* _About this task_: Which lines of the data contain the string "Context"? Copy every one.

* _Input records_:
====================
(* ===== verification/PageStack.v ===== *)
(** * The stacks of pages ([Kernel/memoryAllocator.c])

    An allocator of single pages: a stack of page numbers for data and one of addresses
    for the stacks of processes, each behind a mutex of [KMutex]. *)

From S2P Require Import Prelude KMonad CString Structs World Toy Queue LockSystem KMutex KMutexThms.

Definition PAGE_SIZE : Z := 0x1000.
Definition STACK_PAGE_SIZE : Z := 0x100000.
Definition DATA_ADDRESS : Z := 0x500000.
Definition MAX_PROCESSES : Z := 128.
Definition STACK_SIZE : Z := uint8 (-1).
Definition MEMORY_PAGES_END : Z := (STACK_SIZE + 1) * PAGE_SIZE + DATA_ADDRESS.
Definition STACK_ADDRESS : Z := MEMORY_PAGES_END + PAGE_SIZE.

Section pages.
Context {W H : Type} `{WorldProc W, PageAllocator H}.

Record PageState := mkPages {
  pages_stack : list Z;
  current_index : Z;
  memory_mutex_key : Z;
  stack_memory_mutex_key : Z;
  stack_pages_stack : list Z;
  current_stack_index : Z;
  pg_km : KMutexState W H;
}.
Implicit Types s : PageState.

Definition set_pages l i s : PageState :=
  mkPages l i (memory_mutex_key s) (stack_memory_mutex_key s) (stack_pages_stack s) (current_stack_index s) (pg_km s).
Definition set_stack_pages l i s : PageState :=
  mkPages (pages_stack s) (current_index s) (memory_mutex_key s) (stack_memory_mutex_key s) l i (pg_km s).
Definition set_keys k1 k2 s : PageState :=
  mkPages (pages_stack s) (current_index s) k1 k2 (stack_pages_stack s) (current_stack_index s) (pg_km s).
#[export] Instance Field_km : Field PageState (KMutexState W H) := {|
  fget := pg_km;
  fset k s := mkPages (pages_stack s) (current_index s) (memory_mutex_key s) (stack_memory_mutex_key s)
                (stack_pages_stack s) (current_stack_index s) k |}.

Definition pages_bss (k : KMutexState W H) : PageState :=
  mkPages (replicate (Z.to_nat STACK_SIZE) 0) 0 (uint64 (-1)) (uint64 (-1)) (replicate (Z.to_nat MAX_PROCESSES) 0) 0 k.

Definition initialize_memory_allocator s : option PageState :=
  l ← for_range (Z.to_nat (STACK_SIZE - 1)) 0 (λ i l, aset l i (i + 1)) (pages_stack s);
  Some (set_pages l (current_index s) s).

(** [name]: the address of the literal. *)
Definition initialize_memory_allocator_mutex (fuel : nat) (name : Z) : M PageState unit :=
  k ← zoom_field (mutex_open fuel name);
  modify (λ s, set_keys (uint64 k) (stack_memory_mutex_key s) s).

Definition lock_pages : M PageState Z := k ← asks memory_mutex_key; zoom_field (mutex_lock (int32 k)).
Definition unlock_pages (fuel : nat) : M PageState Z :=
  k ← asks memory_mutex_key; zoom_field (mutex_unlock fuel (int32 k)).

Definition get_page (fuel : nat) (size : Z) : M PageState Z :=
  _ ← lock_pages;
  i ← asks current_index;
  if i <? STACK_SIZE then
    index ← asksO (λ s, aget (pages_stack s) i);
    _ ← modify (λ s, set_pages (pages_stack s) (uint8 (i + 1)) s);
    let page := uint64 (index * PAGE_SIZE + DATA_ADDRESS) in
    _ ← unlock_pages fuel;
    mret page
  else _ ← lock_pages; mret 0.

Definition store_page (fuel : nat) (address : Z) : M PageState Z :=
  _ ← lock_pages;
  i ← asks current_index;
  if 0 <? i then
    let i := uint8 (i - 1) in
    _ ← modifyO (λ s, l ← aset (pages_stack s) i (uint8 (uint64 (address - DATA_ADDRESS) / PAGE_SIZE)); Some (set_pages l i s));
    _ ← unlock_pages fuel;
    mret 1
  else _ ← unlock_pages fuel; mret 0.

Definition initialize_stack_memory_allocator s : option PageState :=
  l ← for_range (Z.to_nat MAX_PROCESSES) 0 (λ i l, aset l i (uint64 ((i + 1) * STACK_PAGE_SIZE + STACK_ADDRESS)))
        (stack_pages_stack s);
  Some (set_stack_pages l (current_stack_index s) s).

Definition initialize_stack_memory_allocator_mutex (fuel : nat) (name : Z) : M PageState unit :=
  k ← zoom_field (mutex_open fuel name);
  modify (λ s, set_keys (memory_mutex_key s) (uint64 k) s).

Definition lock_stack_pages : M PageState Z := k ← asks stack_memory_mutex_key; zoom_field (mutex_lock (int32 k)).
Definition unlock_stack_pages (fuel : nat) : M PageState Z :=
  k ← asks stack_memory_mutex_key; zoom_field (mutex_unlock fuel (int32 k)).

Definition get_stack_page (fuel : nat) : M PageState Z :=
  _ ← lock_stack_pages;
  i ← asks current_stack_index;
  if i <? MAX_PROCESSES then
    page ← asksO (λ s, aget (stack_pages_stack s) i);
    _ ← modify (λ s, set_stack_pages (stack_pages_stack s) (uint16 (i + 1)) s);
    _ ← unlock_stack_pages fuel;
    mret page
  else _ ← unlock_stack_pages fuel; mret 0.

Definition store_stack_page (fuel : nat) (address : Z) : M PageState Z :=
  _ ← lock_stack_pages;
  i ← asks current_stack_index;
  if 0 <? i then
    let i := uint16 (i - 1) in
    _ ← modifyO (λ s, l ← aset (stack_pages_stack s) i address; Some (set_stack_pages l i s));
    _ ← unlock_stack_pages fuel;
    mret 1
  else _ ← unlock_stack_pages fuel; mret 0.
End pages.
Arguments PageState : clear implicits.

(** ** The data pages as a stack *)

Section stack.
Context {W H : Type} `{WorldProcLaws W, PageAllocator H}.
Implicit Types s : PageState W H.

Definition page_address (i : Z) : Z := i * PAGE_SIZE + DATA_ADDRESS.

(** The pages that can be had, the next one first. *)
Definition free_pages s : list Z := page_address <$> drop (Z.to_nat (current_index s)) (pages_stack s).

(** What the calls need and keep. *)
Record pages_ok s : Prop := {
  po_length : length (pages_stack s) = 255%nat;
  po_index : 0 ≤ current_index s ≤ 255;
  po_pages : Forall (λ i, 0 ≤ i < 256) (pages_stack s);
  po_key : 0 ≤ memory_mutex_key s < MAX_MUTEXES;
  po_lock : ∃ q, lock_word (pg_km s) (memory_mutex_key s) UNLOCKED q;
  po_null : null_alive (pg_km s);
  po_current : ∃ p, w_currentProcess (km_world (pg_km s)) = Some p;
}.

Lemma key_int s : pages_ok s → int32 (memory_mutex_key s) = memory_mutex_key s.
Proof. intros Hok. apply int32_id. pose proof (po_key _ Hok). unfold MAX_MUTEXES, INT_MIN, INT_MAX in *. lia. Qed.

(** The state with its mutex taken. *)
Definition pages_locked s s1 : Prop :=
  ∃ km q, s1 = fset km s ∧ lock_word km (memory_mutex_key s) LOCKED q ∧ km_world km = km_world (pg_km s) ∧ km_queues km = km_queues (pg_km s).

Lemma lock_pages_ok s : pages_ok s → ∃ s1, lock_pages s = Done 1 s1 ∧ pages_locked s s1.
Proof.
  intros Hok. destruct (po_lock _ Hok) as [q Hq0]. destruct (lock_uncontended _ _ q Hq0 (po_current _ Hok)) as (km & Hl & Hw & Hwo & Hq & _ & _).
  exists (fset km s). split; [|by exists km, q]. unfold lock_pages. rewrite asks_bind, key_int by done. by apply zoom_done.
Qed.

Lemma unlock_pages_ok s s1 l i fuel :
  pages_ok s → pages_locked s s1 → length l = 255%nat → 0 ≤ i ≤ 255 → Forall (λ i, 0 ≤ i < 256) l →
  ∃ s2, unlock_pages fuel (set_pages l i s1) = Done 1 s2 ∧ pages_ok s2 ∧ pages_stack s2 = l ∧ current_index s2 = i ∧
    km_world (pg_km s2) = km_world (pg_km s).
Proof.
  intros Hok (km & q & -> & Hw & Hwo & Hq) Hl Hi Hall.
  assert (Hnull : null_alive km) by (unfold null_alive; rewrite Hwo; apply Hok).
  destruct (unlock_uncontended _ _ fuel q Hw Hnull) as (km2 & Hu & Hw2 & Hwo2 & Hq2 & _ & _).
  exists (fset km2 (set_pages l i (fset km s))). split.
  { unfold unlock_pages. rewrite asks_bind.
    change (memory_mutex_key (set_pages l i (fset km s))) with (memory_mutex_key s).
    rewrite key_int by done. exact (zoom_done _ (set_pages l i (fset km s)) 1 km2 Hu). }
  split; [|split; [done|split; [done|]]]; [|exact (eq_trans Hwo2 Hwo)].
  pose proof (po_key _ Hok). destruct (po_current _ Hok) as [p Hp].
  split; try done; [by exists q|unfold null_alive; cbn; rewrite Hwo2, Hwo; apply Hok|].
  exists p. cbn. by rewrite Hwo2, Hwo.
Qed.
====================
* _Response area_:
Context {W H : Type} `{WorldProc W, PageAllocator H}.
Context {W H : Type} `{WorldProcLaws W, PageAllocator H}.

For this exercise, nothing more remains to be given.